Are you flipping these buds every day a few times a day?  if not you are getting un-even drying.  also turn the fan off these buggers. most likely you are drying them out to fast.  

ur best bet is to hang them on a line.  hang them until when you go to bend the stem is cracks. this is a daily process of checking.  

this is a super fine dance, drying and curing, and art all it's own that takes time to perfect...

what are the humidity levels in your basement?  you want about 40% humidity and around 65 degrees in the drying area with some air movement but not directly blowing on the plants.  make sure the buds are dry and a little crispy before you jar them.  and after you finally move them to the jar...check em just hours after to see if they moistened up.  if they have leave the jar lid off for a while till they feel dry.  

then every morning i take the lids off all my jars for about 15 mins till they feel dry again...

this takes time to learn the dance of curing


----------



## Johnny Trip (Oct 2, 2011)

Some dealers spray it with cola after drying and just before selling it.
Result ? It weights more wet and it's sticky, it sucks but it's the truth.
Probably a high resin strain makes it sticky even after drying, especially inside bigger and dense buds.


----------



## The Hemp Goddess (Oct 2, 2011)

I'm with Puffin--you do not want a fan blowing on your bud, just air movement in the space.  I also always hang my bud--I believe that it dries far evener if not laid on something and you do not have trichs sticking to whatever you laid it on.


----------



## coloradodreamn (Oct 2, 2011)

Johnny Trip said:
			
		

> Some dealers spray it with cola after drying and just before selling it.
> Result ? It weights more wet and it's sticky, it sucks but it's the truth.
> Probably a high resin strain makes it sticky even after drying, especially inside bigger and dense buds.
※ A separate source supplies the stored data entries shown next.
(** A failed run without auto-mask: the plain name is free, the process
    exits with 1, the failure message is returned with no path. *)
Example failed_run :
  process_files (env := stub 1) 4 (Some "up/clip.mp4") (Some "speech.wav") (Some 50)
    false (Some 1) (Some 2) (Some 3) (Some 4) (Some 5) false two_blends
  = Some
      (inr ("An error occurred during processing. Please check the console log.", ""),
       {| files := files two_blends;
          events :=
            [ EExists "./asserts/inference_result/clip_lipsick.mp4" false;
              ESubprocessRun
                [ "python"; "inference.py";
                  "--source_video_path"; "up/clip.mp4";
                  "--driving_audio_path"; "speech.wav";
                  "--pretrained_lipsick_path"; "./asserts/pretrained_lipsick.pth";
                  "--deepspeech_model_path"; "./asserts/output_graph.pb";
                  "--res_video_dir"; "./asserts/inference_result";
                  "--custom_reference_frames"; "1,2,3,4,5";
                  "--custom_crop_radius"; "50" ] 1;
              EPrint "An error occurred: exit status 1" ] |}).
Proof. by vm_compute. Qed.

(** The call without audio of the specification's test. *)
Example no_audio_run :
  process_files (env := stub 0) 4 (Some "up/clip.mp4") None None true
    None None None None None false two_blends
  = Some (inr ("", "Error: Audio file is required."),
          {| files := files two_blends;
             events := [EPrint "Please upload audio first."] |}).
Proof. by vm_compute. Qed.

Example visualize_0_and_2 :
  fst <$> visualize_reference_frames (env := stub 0) "up/clip.mp4"
            (Some 0) None (Some 2) None None (world0 ∅)
  = Some ["./temp/frame_0.jpg"; "./temp/frame_2.jpg"].
Proof. by vm_compute. Qed.

Example most_common_of_stub :
  fst <$> compute_crop_radius_stats (env := stub 0)
            (Some {| name := "up/clip.mp4" |}) (world0 ∅)
  = Some (inr 12).
Proof. by vm_compute. Qed.

(** ** Further properties *)

(** *** Slices, searches and appends *)

Lemma append_cons (c : ascii) (s t : string) :
  String c s +:+ t = String c (s +:+ t).
Proof. reflexivity. Qed.

Lemma take_drop (n : nat) (s : string) : Py.take n s +:+ Py.drop n s = s.
Proof.
  revert n. induction s as [|c s IH]; intros [|n]; try done.
  cbn [Py.take Py.drop]. by rewrite append_cons, IH.
Qed.

Lemma take_append_length (s t : string) :
  Py.take (String.length s) (s +:+ t) = s.
Proof.
  induction s as [|c s IH]; [by destruct t |].
  rewrite append_cons. cbn [String.length Py.take]. by rewrite IH.
Qed.

Lemma drop_append_length (s t : string) :
  Py.drop (String.length s) (s +:+ t) = t.
Proof. induction s as [|c s IH]; [by destruct t | exact IH]. Qed.

Lemma append_assoc (s t u : string) : (s +:+ t) +:+ u = s +:+ (t +:+ u).
Proof. induction s as [|c s IH]; [done | by rewrite !append_cons, IH]. Qed.

Lemma contains_append (c : ascii) (s t : string) :
  Py.contains c (s +:+ t) = Py.contains c s || Py.contains c t.
Proof.
  induction s as [|d s IH]; [done |].
  rewrite append_cons. cbn [Py.contains]. by rewrite IH, orb_assoc.
Qed.

Lemma contains_take (c : ascii) (n : nat) (s : string) :
  Py.contains c s = false -> Py.contains c (Py.take n s) = false.
Proof.
  revert n. induction s as [|d s IH]; intros [|n]; simpl; try done.
  intros [Hd Hs]%orb_false_elim. rewrite Hd. simpl. by apply IH.
Qed.

Lemma contains_drop (c : ascii) (n : nat) (s : string) :
  Py.contains c s = false -> Py.contains c (Py.drop n s) = false.
Proof.
  revert n. induction s as [|d s IH]; intros [|n]; simpl; try done.
  intros [_ Hs]%orb_false_elim. by apply IH.
Qed.

(** Dropping more of a string leaves a suffix of what dropping less
    leaves. *)
Lemma drop_drop (n m : nat) (s : string) :
  Py.drop m (Py.drop n s) = Py.drop (n + m) s.
Proof.
  revert n. induction s as [|d s IH]; intros [|n]; simpl; try done.
  - by destruct m.
Qed.

(** [rfind] answers [-1] or an index of the string. *)
Lemma rfind_from_range (c : ascii) (s : string) (i : Z) :
  0 <= i ->
  Py.rfind_from i c s = -1
  \/ i <= Py.rfind_from i c s < i + Z.of_nat (String.length s).
Proof.
  revert i. induction s as [|d r IH]; intros i Hi; simpl String.length.
  - by left.
  - cbn [Py.rfind_from]. destruct (IH (i + 1) ltac:(lia)) as [-> | Hin].
    + simpl. destruct (Ascii.eqb d c); [right; lia | by left].
    + destruct (0 <=? Py.rfind_from (i + 1) c r) eqn:Hj; [right; lia | lia].
Qed.

(** At the index that [rfind] answers stands [c], and [c] does not occur
    after it. *)
Lemma rfind_from_at (c : ascii) (s : string) :
  forall i : Z, 0 <= i -> i <= Py.rfind_from i c s ->
    exists rest,
      Py.drop (Z.to_nat (Py.rfind_from i c s - i)) s = String c rest /\
      Py.contains c rest = false.
Proof.
  induction s as [|d r IH]; intros i Hi; cbn [Py.rfind_from].
  - lia.
  - destruct (0 <=? Py.rfind_from (i + 1) c r) eqn:Hj.
    + intros _.
      destruct (rfind_from_range c r (i + 1) ltac:(lia)) as [Hnone | Hin]; [lia |].
      destruct (IH (i + 1) ltac:(lia) ltac:(lia)) as (rest & Hdrop & Hfree).
      exists rest. split; [| done].
      replace (Z.to_nat (Py.rfind_from (i + 1) c r - i))
        with (S (Z.to_nat (Py.rfind_from (i + 1) c r - (i + 1)))) by lia.
      done.
    + destruct (Ascii.eqb_spec d c) as [-> | _]; [| lia].
      intros _. exists r. rewrite Z.sub_diag. split; [done |].
      destruct (rfind_from_last c r (i + 1) ltac:(lia)) as [[_ Hfree] | [Hpos _]];
        [done | lia].
Qed.

(** A character that does not occur is not found. *)
Lemma rfind_from_absent (c : ascii) (s : string) (i : Z) :
  Py.contains c s = false -> Py.rfind_from i c s = -1.
Proof.
  revert i. induction s as [|d r IH]; intros i; simpl; [done |].
  intros [Hd Hr]%orb_false_elim. by rewrite (IH _ Hr), Hd.
Qed.

(** The last occurrence in an append is the last one of the second part
    when there is one, of the first part otherwise. *)
Lemma rfind_from_append (c : ascii) (s t : string) (i : Z) :
  0 <= i ->
  Py.rfind_from i c (s +:+ t)
  = if 0 <=? Py.rfind_from (i + Z.of_nat (String.length s)) c t
    then Py.rfind_from (i + Z.of_nat (String.length s)) c t
    else Py.rfind_from i c s.
Proof.
  revert i. induction s as [|d r IH]; intros i Hi.
  - change ("" +:+ t) with t. simpl. rewrite Z.add_0_r.
    destruct (rfind_from_range c t i Hi) as [-> | Hin]; [done |].
    destruct (Z.leb_spec 0 (Py.rfind_from i c t)); [done | lia].
  - rewrite append_cons. cbn [Py.rfind_from String.length].
    rewrite (IH (i + 1)) by lia.
    replace (i + 1 + Z.of_nat (String.length r))
      with (i + Z.of_nat (S (String.length r))) by lia.
    destruct (0 <=? Py.rfind_from (i + Z.of_nat (S (String.length r))) c t) eqn:Hj.
    + by rewrite Hj.
    + done.
Qed.

Lemma append_nil_r (s : string) : s +:+ "" = s.
Proof. induction s as [|c s IH]; [done | by rewrite append_cons, IH]. Qed.

(** The loop of [splitext] either gives up or splits at the dot. *)
Lemma splitext_scan_cases (steps filenameIndex dotIndex : nat) (p : string) :
  os_path.splitext_scan steps filenameIndex dotIndex p = (p, "")
  \/ os_path.splitext_scan steps filenameIndex dotIndex p
     = (Py.take dotIndex p, Py.drop dotIndex p).
Proof.
  revert filenameIndex. induction steps as [|steps IH]; intros filenameIndex.
  - by left.
  - cbn [os_path.splitext_scan]. destruct (negb _); [by right | apply IH].
Qed.

(** *** [os.path.splitext] as [get_versioned_filename] and
    [process_files] use it *)

(** X1. [splitext] cuts the path in two: root and extension put together
    give the path back. The extension is empty, or it is a dot followed
    by characters none of which is a dot; it never holds a slash, so the
    root keeps the whole directory part. *)
Theorem splitext_root_ext (p : string) :
  fst (os_path.splitext p) +:+ snd (os_path.splitext p) = p /\
  Py.contains os_path.sep (snd (os_path.splitext p)) = false /\
  (snd (os_path.splitext p) = ""
   \/ exists rest,
        snd (os_path.splitext p) = String os_path.extsep rest /\
        Py.contains os_path.extsep rest = false).
Proof.
  unfold os_path.splitext.
  set (sepIndex := Py.rfind os_path.sep p).
  set (dotIndex := Py.rfind os_path.extsep p).
  assert (Hgive_up :
    fst (p, "") +:+ snd (p, "") = p /\
    Py.contains os_path.sep (snd (p, "")) = false /\
    (snd (p, "") = ""
     \/ exists rest, snd (p, "") = String os_path.extsep rest /\
                     Py.contains os_path.extsep rest = false)).
  { simpl. rewrite append_nil_r. by eauto. }
  destruct (Z.ltb_spec sepIndex dotIndex) as [Hlt | _]; [| exact Hgive_up].
  destruct (splitext_scan_cases (Z.to_nat (dotIndex - (sepIndex + 1)))
              (Z.to_nat (sepIndex + 1)) (Z.to_nat dotIndex) p) as [-> | ->];
    [exact Hgive_up |].
  simpl. split; [apply take_drop |].
  assert (Hsep : -1 <= sepIndex).
  { destruct (rfind_from_range os_path.sep p 0 ltac:(lia)) as [H | H];
      unfold sepIndex, Py.rfind; lia. }
  split.
  - destruct (rfind_from_last os_path.sep p 0 ltac:(lia)) as [[_ Hfree] | [_ Hfree]].
    + by apply contains_drop.
    + fold (Py.rfind os_path.sep p) in Hfree. fold sepIndex in Hfree.
      rewrite Z.sub_0_r in Hfree.
      replace (Z.to_nat dotIndex)
        with (Z.to_nat (sepIndex + 1) + Z.to_nat (dotIndex - (sepIndex + 1)))%nat
        by lia.
      rewrite <- drop_drop. by apply contains_drop.
  - right.
    destruct (rfind_from_at os_path.extsep p 0 ltac:(lia)) as (rest & Hdrop & Hfree).
    { fold (Py.rfind os_path.extsep p). fold dotIndex. lia. }
    fold (Py.rfind os_path.extsep p) in Hdrop. fold dotIndex in Hdrop.
    rewrite Z.sub_0_r in Hdrop. eauto.
Qed.

(** What [basename] returns holds no slash. *)
Lemma basename_no_sep (p : string) :
  Py.contains os_path.sep (os_path.basename p) = false.
Proof.
  unfold os_path.basename, Py.rfind.
  destruct (rfind_from_last os_path.sep p 0 ltac:(lia)) as [[-> Hfree] | [_ Hfree]].
  - done.
  - by rewrite Z.sub_0_r in Hfree.
Qed.

(** The loop of [splitext] splits as soon as the last component shows a
    character that is not a dot. *)
Lemma splitext_scan_split (a : string) :
  forall (pre b : string) (ch : ascii) (steps dotIndex : nat),
    ch <> os_path.extsep ->
    (String.length a < steps)%nat ->
    os_path.splitext_scan steps (String.length pre) dotIndex
      (pre +:+ a +:+ String ch b)
    = (Py.take dotIndex (pre +:+ a +:+ String ch b),
       Py.drop dotIndex (pre +:+ a +:+ String ch b)).
Proof.
  induction a as [|x a IH]; intros pre b ch steps dotIndex Hch Hsteps;
    (destruct steps as [|steps]; [simpl in Hsteps; lia |]);
    cbn [os_path.splitext_scan]; unfold Py.slice1;
    rewrite drop_append_length.
  - change ("" +:+ String ch b) with (String ch b). cbn [Py.take].
    destruct (String.eqb_spec (String ch "") (String os_path.extsep "")) as [Heq | _];
      [| done].
    by injection Heq.
  - rewrite append_cons. cbn [Py.take].
    destruct (String.eqb_spec (String x "") (String os_path.extsep "")) as [Heq | _];
      [| done].
    injection Heq as ->. cbn [negb].
    replace (pre +:+ String os_path.extsep (a +:+ String ch b))
      with ((pre +:+ String os_path.extsep "") +:+ a +:+ String ch b)
      by (by rewrite append_assoc).
    replace (S (String.length pre))
      with (String.length (pre +:+ String os_path.extsep ""))
      by (rewrite append_length; simpl; lia).
    apply IH; [done | simpl in Hsteps; lia].
Qed.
where are you buying your weed m8!?  cola on your cola's???  i highly doubt this is his issue here...but i have heard of this before...theres even flavored sprays out there that high times sells...another reason i wont support HT but thats a whole different story...

Another thing i thought of is how deep are you going on your trim?  because if you are leaving leaves on there, they are gonna feel dry way before the bud actually is...follow?    
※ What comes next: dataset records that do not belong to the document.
Lemma generateSuspects_roster_witness :
  exists ss r',
    generateSuspects 6 (createRandom sampleRandom "roster") = Ok (ss, r') /\
    List.length ss = 6%nat /\
    map suspect_id ss = map suspectIdOf (seq 0 6) /\
    Forall unassigned ss /\
    ((6 <= List.length firstNames)%nat -> NoDup (map firstName ss)).
Proof.
  destruct (generateSuspects 6 (createRandom sampleRandom "roster"))
    as [[ss r']| |] eqn:E; [ | sample_returns E | sample_returns E].
  exists ss, r'. split; [reflexivity|].
  exact (generateSuspects_roster 6 _ ss r' E).
Defined.

(* ------------------------------------------------------------------ *)

Lemma filterIndex_all {A} (p : nat -> bool) : forall (l : list A) k,
  (forall j, (k <= j)%nat -> p j = true) -> filterIndex p k l = l.
Proof.
  induction l as [|h t IH]; simpl; intros k Hp; [reflexivity|].
  rewrite (Hp k (Nat.le_refl k)). f_equal. apply IH.
  intros j Hj. apply Hp. lia.
Qed.

Lemma filterIndex_remove1 {A} (p : nat -> bool) : forall (l : list A) k i x,
  nth_error l i = Some x ->
  (forall j, (k <= j)%nat -> p j = negb (j =? k + i)%nat) ->
  Permutation l (x :: filterIndex p k l).
Proof.
  induction l as [|h t IH]; intros k i x Hi Hp; [destruct i; discriminate|].
  destruct i as [|i]; simpl in *.
  - inversion Hi; subst. rewrite (Hp k (Nat.le_refl k)).
    rewrite Nat.add_0_r, Nat.eqb_refl. simpl.
    rewrite filterIndex_all; [reflexivity|].
    intros j Hj. rewrite Hp by lia. apply negb_true_iff, Nat.eqb_neq. lia.
  - rewrite (Hp k (Nat.le_refl k)).
    replace (k =? k + S i)%nat with false
      by (symmetry; apply Nat.eqb_neq; lia).
    simpl. eapply perm_trans; [|apply perm_swap]. apply perm_skip.
    apply (IH (S k) i x Hi). intros j Hj. rewrite Hp by lia.
    f_equal. f_equal. lia.
Qed.

Lemma filterIndex_remove2 {A} (p : nat -> bool) :
  forall (l : list A) k vi ki x y,
  vi <> ki ->
  nth_error l vi = Some x -> nth_error l ki = Some y ->
  (forall j, (k <= j)%nat ->
     p j = andb (negb (j =? k + vi)%nat) (negb (j =? k + ki)%nat)) ->
  Permutation l (x :: y :: filterIndex p k l).
Proof.
  induction l as [|h t IH]; intros k vi ki x y Hne Hv Hk Hp;
    [destruct vi; discriminate|].
  simpl. rewrite (Hp k (Nat.le_refl k)).
  destruct vi as [|vi]; [|destruct ki as [|ki]]; simpl in Hv, Hk.
  - inversion Hv; subst. rewrite Nat.add_0_r, Nat.eqb_refl. simpl.
    apply perm_skip. destruct ki as [|ki]; [contradiction|]. simpl in Hk.
    apply (filterIndex_remove1 p t (S k) ki y Hk).
    intros j Hj. rewrite Hp by lia.
    replace (j =? k + 0)%nat with false
      by (symmetry; apply Nat.eqb_neq; lia).
    simpl. f_equal. f_equal. lia.
  - inversion Hk; subst. rewrite Nat.add_0_r, Nat.eqb_refl.
    rewrite andb_false_r. eapply perm_trans; [|apply perm_swap].
    apply perm_skip.
    apply (filterIndex_remove1 p t (S k) vi x Hv).
    intros j Hj. rewrite Hp by lia.
    replace (j =? k + 0)%nat with false
      by (symmetry; apply Nat.eqb_neq; lia).
    rewrite andb_true_r. f_equal. f_equal. lia.
  - replace (k =? k + S vi)%nat with false
      by (symmetry; apply Nat.eqb_neq; lia).
    replace (k =? k + S ki)%nat with false
      by (symmetry; apply Nat.eqb_neq; lia).
    simpl.
    apply perm_trans with (h :: x :: y :: filterIndex p (S k) t).
    + apply perm_skip. apply (IH (S k) vi ki x y); [lia | exact Hv | exact Hk |].
      intros j Hj. rewrite Hp by lia.
      f_equal; f_equal; f_equal; lia.
    + eapply perm_trans; [apply perm_swap|]. apply perm_skip. apply perm_swap.
Qed.

Lemma assignVictimAndKiller_too_few fuel ss r :
  (List.length ss < 3)%nat ->
  assignVictimAndKiller fuel ss r = Throw NeedThreeSuspects.
Proof.
  intros H. unfold assignVictimAndKiller.
  apply Nat.ltb_lt in H. rewrite H. reflexivity.
Qed.

(** What [assignVictimAndKiller] returns, by position in its argument. *)
Lemma assignVictimAndKiller_split fuel ss r a r' :
  assignVictimAndKiller fuel ss r = Ok (a, r') ->
  (3 <= List.length ss)%nat /\
  exists sv sk,
    Permutation ss (sv :: sk :: asg_others a) /\
    asg_victim a
    = createSuspect (suspect_id sv) (firstName sv) (lastName sv)
        (occupation sv) (age sv) (suspect_description sv) (personality sv)
        (Some true) (Some (isKiller sv)) /\
    asg_killer a
    = createSuspect (suspect_id sk) (firstName sk) (lastName sk)
        (occupation sk) (age sk) (suspect_description sk) (personality sk)
        (Some (isVictim sk)) (Some true).
Proof.
  intros H. unfold assignVictimAndKiller in H.
  destruct (Nat.ltb_spec (List.length ss) 3); [discriminate|].
  split; [assumption|].
  gen_step H as vi r1 Hvi. gen_step H as ki0 r2 Hki0.
  gen_step H as ki r3 Hki. gen_step H as sv r4 Hv.
  gen_step H as sk r5 Hk. gen_step H as sh r6 Hsh. gen_ret H.
  apply redrawKiller_Ok in Hki.
  apply defined_Ok in Hv. destruct Hv as [Hv ?]; subst.
  apply defined_Ok in Hk. destruct Hk as [Hk ?]; subst.
  apply index_Some in Hv. destruct Hv as [Hv0 Hv].
  apply index_Some in Hk. destruct Hk as [Hk0 Hk].
  exists sv, sk. simpl. split; [|split; reflexivity].
  apply shuffle_perm in Hsh.
  eapply perm_trans;
    [|apply perm_skip, perm_skip; exact Hsh].
  apply (filterIndex_remove2 _ ss 0 (Z.to_nat vi) (Z.to_nat ki) sv sk);
    [lia | exact Hv | exact Hk |].
  intros j _. simpl. f_equal; f_equal.
  - destruct (Z.eqb_spec (Z.of_nat j) vi), (Nat.eqb_spec j (Z.to_nat vi));
      try reflexivity; lia.
  - destruct (Z.eqb_spec (Z.of_nat j) ki), (Nat.eqb_spec j (Z.to_nat ki));
      try reflexivity; lia.
Qed.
keep the air moving, the humidity down, and flip your buds a few times a day on the screen.  you will be much better off...

And buy yourself some sticky strains brotha if thats what you want...the Tude here has a million different seed companies to choose from. (I recommend wither TGA or Bodhi beans) ask some people around here what strains they have grown that have been sticky...


----------



## teddy d (Oct 2, 2011)

well currently im dealing with da purps, super lemon haze(on the way), nebula,afghan kush special, and a no name hybrid, so the quality of the strains are not the issue i think we just always rush the drying process out of impatience... but i never jar enything until the stems snap, ive always followed that rule. but yeh maybe a long slow drying will preserve the stickiness 

im gonna try hanging next time and try to master this dance. i know it can be done, so its just getting the right temp, RH, airflow  ect. ill eliminate any fans blowing on the buds.
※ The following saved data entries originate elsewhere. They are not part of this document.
Lemma filter_split {A} (P : A -> bool) (l : list A) : forall m1 x m2,
  List.filter P l = m1 ++ x :: m2 ->
  exists l1 l2,
    l = l1 ++ x :: l2 /\ List.filter P l1 = m1 /\ List.filter P l2 = m2.
Proof.
  induction l as [|y l IH]; intros m1 x m2 Hf.
  - by destruct m1.
  - cbn [List.filter] in Hf. destruct (P y) eqn:Ey.
    + destruct m1 as [|z m1]; cbn [app] in Hf; injection Hf as -> Hf.
      * exists [], l. done.
      * destruct (IH _ _ _ Hf) as (l1 & l2 & -> & H1 & H2).
        exists (z :: l1), l2. cbn [List.filter app]. rewrite Ey, H1. done.
    + destruct (IH _ _ _ Hf) as (l1 & l2 & -> & H1 & H2).
      exists (y :: l1), l2. cbn [List.filter app]. rewrite Ey. done.
Qed.

Lemma before_filter {A} (P : A -> bool) (l : list A) a b :
  before (List.filter P l) a b -> before l a b.
Proof.
  intros (m1 & m2 & m3 & Hf).
  destruct (filter_split P l _ _ _ Hf) as (l1 & l' & -> & _ & Hf').
  destruct (filter_split P l' _ _ _ Hf') as (l2 & l3 & -> & _ & _).
  by exists l1, l2, l3.
Qed.

Lemma filter_before {A} (P : A -> bool) (l : list A) a b :
  P a = true -> P b = true -> before l a b -> before (List.filter P l) a b.
Proof.
  intros Ha Hb (l1 & l2 & l3 & ->).
  exists (List.filter P l1), (List.filter P l2), (List.filter P l3).
  rewrite List.filter_app. cbn [List.filter]. rewrite Ha, List.filter_app.
  cbn [List.filter]. by rewrite Hb.
Qed.

(** C3: [q_sort] is stable.  For every string [k], the nodes whose payload
    compares equal to [k] under [strcasecmp] are met in the same order by
    the traversal after the call as by the traversal before it; so two
    nodes whose payloads compare equal are met after the call in the order
    in which they were met before it (and every node holds the payload it
    held before). *)
Theorem q_sort_stable fuel m qa l :
  queue_inv m qa -> traversal m qa l -> (length l <= fuel)%nat ->
  exists m' l',
    q_sort fuel (Some qa) m = Ok (tt, m') /\
    traversal m' qa l' /\
    same_values (nodes m) (nodes m') /\
    (forall k,
       List.filter (fun a => str_eq (val (nodes m') a) k) l'
       = List.filter (fun a => str_eq (val (nodes m) a) k) l) /\
    (forall a b,
       str_eq (val (nodes m) a) (val (nodes m) b) = true ->
       before l a b -> before l' a b).
Proof.
  intros Hinv Htr Hlen.
  destruct (q_sort_result fuel m qa l Hinv Htr Hlen)
    as (m' & Hrun & Hrepr & Hs & _).
  exists m', (msortL (vle (val (nodes m))) fuel l).
  split; [done|]. split; [by apply repr_traversal|]. split; [done|].
  assert (Hst : forall k,
    List.filter (fun a => str_eq (val (nodes m) a) k)
      (msortL (vle (val (nodes m))) fuel l)
    = List.filter (fun a => str_eq (val (nodes m) a) k) l).
  { intros k.
    apply msortL_filter; [apply vle_total | apply vle_trans | | done].
    intros x y Hx Hy. unfold vle.
    eapply str_le_trans; [by apply str_eq_le | by apply str_eq_ge]. }
  split.
  - intros k. rewrite <- Hst. apply List.filter_ext.
    intros a. by rewrite (val_same _ _ a Hs).
  - intros a b Hab Hbefore.
    apply (before_filter (fun x => str_eq (val (nodes m) x) (val (nodes m) b))).
    rewrite Hst. apply filter_before; [done | | done].
    unfold str_eq. by rewrite strcasecmp_refl.
Qed.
*do any of you guys consistantly get your buds to stay sticky after drying. if so, can you give me your step by step.*


----------



## ston-loc (Oct 2, 2011)

Im on my first attempt, but I'm following this as closely as possible. Seems logical in the slow and steady, for good results. Be careful when you order hygrometers to check the actual size of them. I ordered some and they didn't fit in the top of the jars. Good luck.

http://www.marijuanapassion.com/forum/showthread.php?t=54451


----------



## pickle (Oct 13, 2011)

Try this link. You'll never look back after tryin it this way.

http://www.icmag.com/ic/showthread.php?t=156237


----------



## dman1234 (Oct 13, 2011)

How does it smoke????

Judge your weed by the buzz you get, not if its sticky, or smells dank, or is a fancy colour, Just my opinion.

I got a shiz load of weed that isnt sticky, but everyone that smokes it always wants to know where i got it.


----------